Le temps s'écoulait d'une bien étrange façon depuis le début de la journée : les examens l'avaient ralenti puis le chemin vers le labyrinthe était passé à toute vitesse avant de freiner à nouveau depuis le coup de sifflet du début d'épreuve. Jusqu'à ce moment précis. Amalia poussa d'impatience les élèves vers leur dortoir et ordonna au portrait de ne laisser sortir personne. Elle courut ensuite à travers tous les couloirs déserts, des personnages dans les cadres pleuraient à chaudes larmes, même Peeves ne tenta pas de la retarder lorsqu'elle enjamba un escalier qui se dérobait sous ses pas. Le claquement de ses talons l'accompagnèrent jusqu'à la marche finale du pallier avant la porte de l'infirmerie. La sorcière poussa d'un coup le passage et vit des visages connus se tourner vers elle.

Les lits de l'infirmerie étaient tous vides, Amalia retint un soupir de soulagement avant de questionner Madame Pomfresh.

- Que s'est-il passé après mon départ ?

- Mr. Potter est rentré avec le corps de Mr. Diggory… Nous n'avons rien pu faire. Dumbledore s'occupe du jeune Potter pendant que le professeur Chourave accompagne les parents de Mr. Diggory…
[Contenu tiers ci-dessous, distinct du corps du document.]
(* ===== verification/SHAMapMissingLoop.v ===== *)
(** * Looking for missing nodes: going down the tree

    [gmnProcessNodes] keeps the invariant, returns, and leaves less to do;
    so do the loops of [getMissingNodes] around it. *)

From S2P Require Import Prelude LedgerEntry Serializer SHAMapNodeID SHAMap SHAMapSpec SHAMapHash SHAMapProof SHAMapSync SHAMapSyncSpec SHAMapMissing.
Local Open Scope N_scope.

Section steps.
Context `{Digest} (E : Env) (HE : env_ok E).
Abbreviation node := (SHAMapTreeNode Blob).
Context (ty : SHAMapNodeType) (T : node) (HT : proper ty 0 0 T) (Hnz : node_hash T <> 0) (max0 : Z) (root0 : YNode).
Abbreviation tinv := (tinv E T max0 root0).

(** ** Entries of the stack *)

Definition branch_of (e : StackEntry) (k : nat) : nat := ((se_firstChild e + k) mod 16)%nat.

(** What is still to be looked at: branches of entries, reads that were
    asked for, nodes to look at again. *)
Definition todo (es : list StackEntry) (df : list Deferred) (rs : list (Path * SHAMapNodeID)) (p : Path) (i : nat) : Prop :=
  (exists e k, e ∈ es /\ se_node e = p /\ (se_currentChild e <= k < 16)%nat /\ i = branch_of e k) \/
  (exists d, d ∈ df /\ d_parent d = p /\ d_branch d = i) \/ p ∈ rs.*1.
Definition known (hashes cache : gset N) (h : N) : Prop := h ∈ hashes \/ h ∈ cache.

Definition valid (root : YNode) (e : StackEntry) : Prop := inner_at root (se_node e) /\ names (se_nodeID e) (se_node e) /\ (se_currentChild e <= 16)%nat.

(** The first [m] branches of an entry have everything below them, unless
    the entry says otherwise. *)
Definition flag_ok (root : YNode) (m : nat) (e : StackEntry) : Prop := se_fullBelow e = true ->
  forall k c, (k < m)%nat -> tnode_at T (se_node e ++ [branch_of e k]) = Some c -> below E root (se_node e ++ [branch_of e k]) c.
Definition flags (root : YNode) (es : list StackEntry) : Prop := Forall (fun e => flag_ok root (pred (se_currentChild e)) e) es.

(** An entry was put on the stack when the search went down its last branch. *)
Definition linked (p : Path) (es : list StackEntry) : Prop :=
  match es with e :: _ => se_currentChild e = 0%nat \/ p = se_node e ++ [branch_of e (pred (se_currentChild e))] | [] => True end.
Fixpoint chained (es : list StackEntry) : Prop := match es with e :: es => linked (se_node e) es /\ chained es | [] => True end.

Record inv (mn : MissingNodes) (es : list StackEntry) : Prop := {
  i_tree : tinv mn;
  i_valid : Forall (valid (mn_root mn)) es;
  i_good : good (generation E) (known (missingHashes mn) (mn_cache mn)) (todo es (mn_deferred mn) (resumes mn)) (mn_root mn) [];
  i_flags : flags (mn_root mn) es;
  i_chain : chained es
}.

Definition measure (mn : MissingNodes) (es : list StackEntry) : nat :=
  (list_sum (map (left_at T) es) + list_sum (map (fun r => work_at T r.1) (resumes mn)) + (node_count T - ysize (mn_root mn)) * S (work T))%nat.

Lemma valid_grows root root' e : grows root root' -> valid root e -> valid root' e.
Proof. intros Hg (Hi & Hn & Hc). split_and!; [by eapply inner_grows|done..]. Qed.
Lemma flag_grows root root' m e : grows root root' -> flag_ok root m e -> flag_ok root' m e.
Proof. intros Hg Hf Ht k c Hk Hc. eapply below_grows; [done|]. by apply Hf. Qed.
Lemma flags_grow root root' es : grows root root' -> flags root es -> flags root' es.
Proof. intros Hg Hf. eapply Forall_impl; [exact Hf|]. intros e. by apply flag_grows. Qed.
Lemma valids_grow root root' es : grows root root' -> Forall (valid root) es -> Forall (valid root') es.
Proof. intros Hg Hf. eapply Forall_impl; [exact Hf|]. intros e. by apply valid_grows. Qed.

Lemma todo_mono es es' df df' rs rs' p i : es ⊆ es' -> df ⊆ df' -> rs.*1 ⊆ rs'.*1 -> todo es df rs p i -> todo es' df' rs' p i.
Proof. clear HE HT Hnz. unfold todo. set_solver. Qed.
Lemma todo_next p nid first cur full full' st df rs q j : (cur < 16)%nat -> todo (mkEntry p nid first cur full :: st) df rs q j ->
  todo (mkEntry p nid first (S cur) full' :: st) df rs q j \/ (q = p /\ j = ((first + cur) mod 16)%nat).
Proof.
  intros Hc [(e & k & [->|He]%elem_of_cons & Hp & Hk & Hj)|[Hd|Hr]]; cbn in *.
  - destruct (decide (k = cur)) as [->|]; [by right|]. left. left. exists (mkEntry p nid first (S cur) full'), k.
    split_and!; [by left|done|cbn; lia..|done].
  - left. left. exists e, k. split_and!; [by right|done|lia..|done].
  - left. right. by left.
  - left. by do 2 right.
Qed.
Lemma branch_index k : (k < 16)%nat -> forall first, exists m, (m < 16)%nat /\ ((first + m) mod 16)%nat = k.
Proof.
  clear HE HT Hnz. intros Hk first. exists ((k + (16 - first mod 16)) mod 16)%nat. assert (first mod 16 < 16)%nat by (apply Nat.mod_upper_bound; lia).
  split; [apply Nat.mod_upper_bound; lia|]. rewrite Nat.Div0.add_mod_idemp_r, <-Nat.Div0.add_mod_idemp_l.
  replace (first mod 16 + (k + (16 - first mod 16)))%nat with (k + 1 * 16)%nat by lia. rewrite Nat.Div0.mod_add. by apply Nat.mod_small.
Qed.

(** ** Steps *)

(** Going on to the next branch, once the branch is settled. *)
Lemma inv_next mn mn' p nid first cur full full' st : let i := ((first + cur) mod 16)%nat in
  inv mn (mkEntry p nid first cur full :: st) -> flag_ok (mn_root mn) cur (mkEntry p nid first cur full) -> (cur < 16)%nat ->
  tinv mn' -> mn_root mn' = mn_root mn -> (forall h, known (missingHashes mn) (mn_cache mn) h -> known (missingHashes mn') (mn_cache mn') h) ->
  mn_deferred mn ⊆ mn_deferred mn' -> resumes mn' = resumes mn ->
  (full' = true -> full = true /\ forall c, tnode_at T (p ++ [i]) = Some c -> below E (mn_root mn) (p ++ [i]) c) ->
  (forall n h o, node_at (mn_root mn) p = Some n -> branch n i = Some (h, o) ->
     known (missingHashes mn') (mn_cache mn') h \/ todo [] (mn_deferred mn') (resumes mn) p i \/
     exists c, o = Some c /\ good (generation E) (known (missingHashes mn') (mn_cache mn')) (todo (mkEntry p nid first (S cur) full' :: st) (mn_deferred mn') (resumes mn)) c (p ++ [i])) ->
  inv mn' (mkEntry p nid first (S cur) full' :: st) /\ flag_ok (mn_root mn') (S cur) (mkEntry p nid first (S cur) full').
Proof.
  intros i [Ht Hv Hg Hf Hc] Hflag Hcur Ht' Er HK Hdf Ers Hfull Hset.
  assert (flag_ok (mn_root mn) (S cur) (mkEntry p nid first (S cur) full')) as Hflag'.
  { intros Efull k c Hk Hkc. cbn in *. destruct (Hfull Efull) as [-> Hb]. destruct (decide (k = cur)) as [->|]; [by apply Hb|].
    by apply (Hflag eq_refl); [lia|]. }
  rewrite Er. split; [|done]. split; [done|rewrite Er..|]; cbn [se_currentChild pred] in *.
  - apply Forall_cons in Hv as [(Hi & Hn & _) Hv]. apply Forall_cons. split; [split_and!; [done..|cbn; lia]|done].
  - apply Forall_cons in Hv as [((bs & g & Hn) & _) _]. rewrite Ers. eapply (good_settle _ _ _ _ _ _ _ p _ i); [exact Hg|exact Hn|done|..]; cbn [app].
    + intros r j Hw. destruct (todo_next _ _ _ _ _ full' _ _ _ _ _ Hcur Hw) as [Hw'|?]; [left|by right]. by eapply todo_mono; [..|exact Hw'].
    + intros h o Hb HnK HnW. destruct (Hset _ h o Hn Hb) as [?|[Hw|?]]; [done| |done]. exfalso. apply HnW. by eapply todo_mono; [apply list_subseteq_nil|..|exact Hw].
  - apply Forall_cons in Hf as [_ Hf]. apply Forall_cons. split; [|done]. intros Et k c Hk. apply Hflag'; [done|cbn in Hk; lia].
  - done.
Qed.

(** Hooking up a node that was found. *)
Lemma inv_hook mn es p n i c y : inv mn es -> node_at (mn_root mn) p = Some n -> branch n i = Some (node_hash c, None) -> tnode_at T (p ++ [i]) = Some c ->
  part y c -> marks E y c -> resident E (node_hash c) -> (is_Some (cacheLookup E (node_hash c)) \/ is_Some (checkFilter E (node_hash c))) ->
  todo es (mn_deferred mn) (resumes mn) p i ->
  let mn' := set_root (update_at (mn_root mn) p (canonicalizeChild i y)) mn in
  inv mn' es /\ grows (mn_root mn) (mn_root mn') /\ (measure mn' es <= measure mn es)%nat.
Proof.
  intros [Ht Hv Hg Hf Hch] Hn Hb Hc Hp Hm Hr Hs Hw mn'.
  assert (grows (mn_root mn) (mn_root mn')) as Hgr by (eapply grows_update; [done|apply keeps_hook]). split_and!; [split|done|].
  - eapply tinv_hook; [exact Ht|done..|naive_solver|done|by destruct Ht].
  - by eapply valids_grow.
  - by eapply good_hook.
  - by eapply flags_grow.
  - done.
  - unfold measure. cbn [resumes mn' set_root mn_root]. pose proof (ysize_hook _ _ _ _ _ y Hn Hb). nia.
Qed.

(** Going down to a child. *)
Lemma inv_push mn p nid first cur full st n h bs g childID r : let i := ((first + cur) mod 16)%nat in
  inv mn (mkEntry p nid first cur full :: st) -> flag_ok (mn_root mn) cur (mkEntry p nid first cur full) -> (cur < 16)%nat ->
  node_at (mn_root mn) p = Some n -> branch n i = Some (h, Some (YInner bs g)) -> names childID (p ++ [i]) ->
  inv mn (mkEntry (p ++ [i]) childID r 0 true :: mkEntry p nid first (S cur) full :: st).
Proof.
  intros i [Ht Hv Hg Hf Hc] Hflag Hcur Hn Hb Hid. pose proof (node_at_snoc _ _ _ _ _ _ Hn Hb) as Hni.
  assert (inner_at (mn_root mn) (p ++ [i])) as Hin by (by eexists _, _).
  split; [done|..].
  - apply Forall_cons in Hv as [(Hi & Hn' & _) Hv]. rewrite !Forall_cons. split_and!; [split_and!; [done..|cbn; lia]| |done].
    split_and!; [done..|cbn; lia].
  - eapply (good_settle _ _ _ _ _ _ _ p _ i); [exact Hg|exact Hn|done|..]; cbn [app].
    + intros q j Hw. destruct (todo_next _ _ _ _ _ full _ _ _ _ _ Hcur Hw) as [Hw'|?]; [left|by right]. eapply todo_mono; [|done..|exact Hw']. set_solver.
    + intros h' o Hb' HnK HnW. rewrite Hb in Hb'. injection Hb' as <- <-. eexists. split; [done|].
      destruct (inner_place ty T HT Hnz _ _ (tinv_part _ _ _ _ mn Ht) Hin) as (bs' & g' & ch & Hn2 & _ & _ & Hlen). rewrite Hni in Hn2. injection Hn2 as <- <-.
      assert (forall j x, branch (YInner bs g) j = Some x -> todo (mkEntry (p ++ [i]) childID r 0 true :: mkEntry p nid first (S cur) full :: st) (mn_deferred mn) (resumes mn) (p ++ [i]) j) as Hall.
      { intros j x Hj. pose proof (branch_lt _ _ _ _ Hj) as Hlt. rewrite Hlen in Hlt. destruct (branch_index j Hlt r) as (m & Hm & Em). left.
        eexists _, m. split_and!; [by left|done|cbn; lia..|done]. }
      apply good_open; intros j h' o Hj _ Hnw; destruct Hnw; by eapply Hall.
  - apply Forall_cons in Hf as [_ Hf]. unfold flags. rewrite !Forall_cons. split_and!; [|exact Hflag|done]. intros _ k c Hk. cbn in Hk. lia.
  - cbn. split; [by right|done].
Qed.

Lemma below_node root p ch : is_Some (node_at root p) -> (forall i c, getChild ch i = Some c -> below E root (p ++ [i]) c) -> below E root p (InnerNode ch).
Proof.
  intros Hp Hb [|i r] d Hd; [left; by rewrite app_nil_r|]. cbn in Hd. destruct (getChild ch i) as [c|] eqn:Ec; [|done]. cbn in Hd.
  rewrite cons_middle, app_assoc. by eapply Hb.
Qed.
Amalia passa une main dans le dos de la vieille infirmière, son désarroi la touchait profondément. Elle avait tenté l'impossible pour sauver cet étudiant sous les yeux de ses parents, le moment avait dû être douloureux. Après de longues minutes à consoler sa collègue, la jeune femme s'approcha des élèves et de leurs familles qui attendaient l'arrivée imminente du champion qu'ils avaient soutenu quelques heures plus tôt. Avec une infinie délicatesse, elle fit apparaître des tasses de chocolat chaud fumant et les leur tendit. Une dame rousse essuya des larmes avec un mouchoir troué et la remercia d'un signe de tête.

Des bruits dans le couloir les fit se lever, Dumbledore entra le premier suivit de Harry qui avait mauvaise mine et enfin, un chien noir comme le jais. Amalia eut un doute mais lorsque l'animal trottina gaiement vers elle, elle avança une main pour lui caresser la tête et souffler tout bas.

- Tu es sain et sauf…

- Pourquoi est-ce que tout le monde est encore là ? tempêta le directeur. Harry a besoin de repos.

Il se tourna vers l'infirmière et lui demanda d'apporter une potion de Sommeil pour son protégé.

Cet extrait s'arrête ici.